I wanted to explore and deep dive into the Just-In-Time (JIT) compilation and code generation topics. To get some hands-on experience, I was looking for a fun project and came across the Prospero Challenge from Matt Keeter, which was a perfect fit.

The source code for my implementation is available at morazow/prospero-rust.

The challenge is simple, you are given list of ~8k mathematical expressions that must be evaluated for each pixel (x, y) in an image (e.g., 1024x1024 size). The pixel is then colored black or white based on the sign of the final result.

The input is a series of operations that build up the expression:

# Text of a monologue from The Tempest
_0 const 2.95
_1 var-x
_2 const 8.13008
_3 mul _1 _2
_4 add _0 _3
_5 const 3.675
# ...

When rendered, these expressions produce an image as following:

Prospero Output

You can read more about the challenge and see solutions from other developers on the Prospero site.

My Approach

Since this was a learning project for me rather than a pure optimization challenge, I took a multi-stage approach, starting with the simplest implementation and progressively adding different JIT backends.

A Baseline Virtual Machine (VM)

I started by implementing a Virtual Machine (VM). This approach is straightforward and served as a baseline for verifying the correctness of the challenge.

JIT with LLVM

For my first Just-In-Time (JIT) compilation backend, I chose the powerful and popular LLVM framework. It is a portable, cross-platform ecosystem with a mature optimization steps. LLVM also provides a rich set of intrinsic functions (e.g., llvm.sqrt.f64 for square roots), which simplifies code generation.

To connect Rust frontend with LLVM, I used the inkwell crate, it helped to generate LLVM Intermediate Representation (IR) from project’s Abstract Syntax Tree (AST).

Low-Level JIT with AsmJit

Next, I wanted to experiment with AsmJit. It’s a lightweight C++ library designed for low-latency machine code generation, supporting X86, X86_64, and AArch64 architectures.

This part of the project required integrating C++ code with Rust. I built a Foreign Function Interface (FFI) bridge that allowed the AsmJit compiler to consume the Rust AST and generate native code.

Conclusion

This was a fun exercise for learning the fundamentals of just-in-time compilation, and progressing from a high-level VM to low-level machine code generation.

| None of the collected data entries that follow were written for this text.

(** *** Properties *)

(** A query is only sent away from the node for a reason: a write of a placed partition
    goes to its primary, a read is sent only to an available snapshot node that the
    placement lists, and everything else stays on the local node. *)
Theorem routing_targets_owner g pid is_write prefer :
  let d := route g pid is_write prefer in
  match access_path d with
  | RemoteOltp => is_write = true ∧ ∃ p, get_placement g pid = Some p ∧
                  target_node_id d = primary_node_id p
  | RemoteOlapSnapshot => is_write = false ∧ prefer = true ∧ ∃ p n,
      get_placement g pid = Some p ∧ target_node_id d ∈ olap_snapshot_node_ids p ∧
      get_node g (target_node_id d) = Some n ∧ available n = true ∧ role n = OlapSnapshot
  | LocalHybrid => target_node_id d = local_node_id g ∧
      (is_write = true → ∀ p, get_placement g pid = Some p → primary_node_id p ≠ "" →
         primary_node_id p = local_node_id g)
  | BroadcastHybrid => False
  end.
Proof.
  cbv zeta. unfold route, get_placement, get_node.
  destruct (placements g !! pid) as [p|].
  2:{ destruct (negb is_write && _); cbn; by split. }
  destruct (String.eqb_spec (primary_node_id p) (local_node_id g)) as [E|Hne].
  { cbn. split; [done|]. intros _ q [= <-] _. exact E. }
  destruct (if prefer && negb is_write then _ else None) as [id|] eqn:E2.
  { cbn. destruct (prefer && negb is_write) eqn:E; [|done].
    apply andb_prop in E as [-> Hw%negb_true_iff]. apply List.find_some in E2 as [Hin Hs].
    unfold serves_snapshot in Hs. destruct (nodes g !! id) as [n|] eqn:En; [|done].
    apply andb_prop in Hs as [Ha Hr%bool_decide_eq_true].
    split; [done|]. split; [done|]. exists p, n. by split; [|split; [apply list_elem_of_In|]]. }
  destruct is_write; cbn [negb andb].
  - destruct (String.eqb_spec (primary_node_id p) "") as [Ee|Hnn]; cbn.
    + split; [done|]. by intros _ q [= <-].
    + split; [done|]. by exists p.
  - destruct (bool_decide _); cbn; by split.
Qed.

(** Two plans of one partition in the same millisecond share their id, so the second
    one can never be completed. *)
Definition twin_plans : PlacementRegistry :=
  let g := (create_rebalance_plan (registry_new "a" Hybrid) 1 "a" "b" "load" 10 5).2 in
  update_rebalance_status
    (update_rebalance_status (create_rebalance_plan g 1 "a" "c" "load" 10 5).2 "plan-1-5" Complete)
    "plan-1-5" Complete.

Lemma twin_plan_stays_pending : map to_node_id (pending_rebalance_plans twin_plans) = ["c"].
Proof. reflexivity. Qed.

(** A snapshot node that knows no placement answers a write with the local path,
    although it cannot accept writes. *)
Lemma snapshot_node_routes_write_locally :
  access_path (route (registry_new "s" OlapSnapshot) 1 true false) = LocalHybrid ∧
  is_ok (can_accept_write (registry_new "s" OlapSnapshot) 1) = false.
Proof. split; reflexivity. Qed.
Lemma take_slot_ok p m busy now : pool_ok p m → connection_counter m < u64_max →
  pool_ok p (take_slot m busy now).2.
Proof.
  intros Hm Hk. unfold take_slot.
  destruct (update_first _ _ _) as [[c conns]|] eqn:E.
  { destruct (handed_out_fields m conns (connection_counter m)) as (Q1 & Q2 & Q3).
    apply (pool_ok_same p m); cbn [snd]; [done|done| |done]. rewrite Q1.
    eapply update_first_ids; [|exact E]. done. }
  destruct (Nat.ltb_spec (length (connections m)) (max_pool_size (policy m))) as [Hlt|]; cbn [snd].
  2:{ by apply (pool_ok_same p m). }
  pose proof (slot_fresh p m Hm Hk) as Hf. set (k := saturating_add (connection_counter m) 1) in *.
  set (conns := connections m ++ [_]).
  destruct (handed_out_fields m conns k) as (Q1 & Q2 & Q3). destruct Hm as [P1 P2 P3 P4].
  constructor; [by rewrite Q2|rewrite Q1|rewrite Q1, Q3|rewrite Q1].
  - unfold conns. rewrite map_app. cbn. apply NoDup_app. split; [done|]. split.
    + intros x Hx ->%list_elem_of_singleton. done.
    + apply NoDup_singleton.
  - unfold conns. intros c [Hin|Hin]%elem_of_app.
    + destruct (P3 c Hin) as (j & E1 & Hj). exists j. split; [done|].
      unfold k. rewrite (counter_next _ Hk). lia.
    + apply list_elem_of_singleton in Hin as ->. exists k. by split.
  - unfold conns. rewrite length_app. cbn. rewrite P1 in Hlt. lia.
Qed.

Lemma pool_acquire_ok p m now : pool_ok p m → connection_counter m < u64_max →
  pool_ok p (acquire m now).2.
Proof.
  intros Hm Hk. unfold acquire. destruct (record_request _ _ now) as [storm d].
  assert (Hd : pool_ok p (set_storm m d)) by (by apply (pool_ok_same p m)).
  destruct (_ && _); [by apply (pool_ok_same p m)|].
  destruct (circuit_breaker _) as [|at_ n|].
  - by apply take_slot_ok.
  - destruct (_ <? _); [by apply (pool_ok_same p m)|]. apply take_slot_ok; [|done].
    by apply (pool_ok_same p m).
  - by apply take_slot_ok.
Qed.

Lemma filter_ids q l : NoDup (map connection_id l) → NoDup (map connection_id (List.filter q l)).
Proof.
  induction l as [|c l IH]; [done|]. cbn. intros [Hc Hl]%NoDup_cons. destruct (q c); [|by apply IH].
  cbn. apply NoDup_cons. split; [|by apply IH]. intros Hin. apply Hc.
  apply list_elem_of_In, in_map_iff in Hin as (d & E & [Hd _]%filter_In).
  rewrite <-E. apply list_elem_of_In. by apply in_map.
Qed.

A special thanks to Matt Keeter for creating such an inspiring challenge!

Future Work

While I’m happy with the result, there are always more things to explore:

  • AST-level optimizations: Implementing duplicate expression elimination before code generation.
  • AsmJit enhancements: Adding a constant pool for the AsmJit backend (e.g., using a .data section) to reduce code size and improve performance.
  • Parallelism: Parallelizing the image rendering by processing tiles in multiple threads.
  • A C++ version: Re-implementing the project in C++ to avoid FFI in AsmJit and to directly use LLVM C++ API.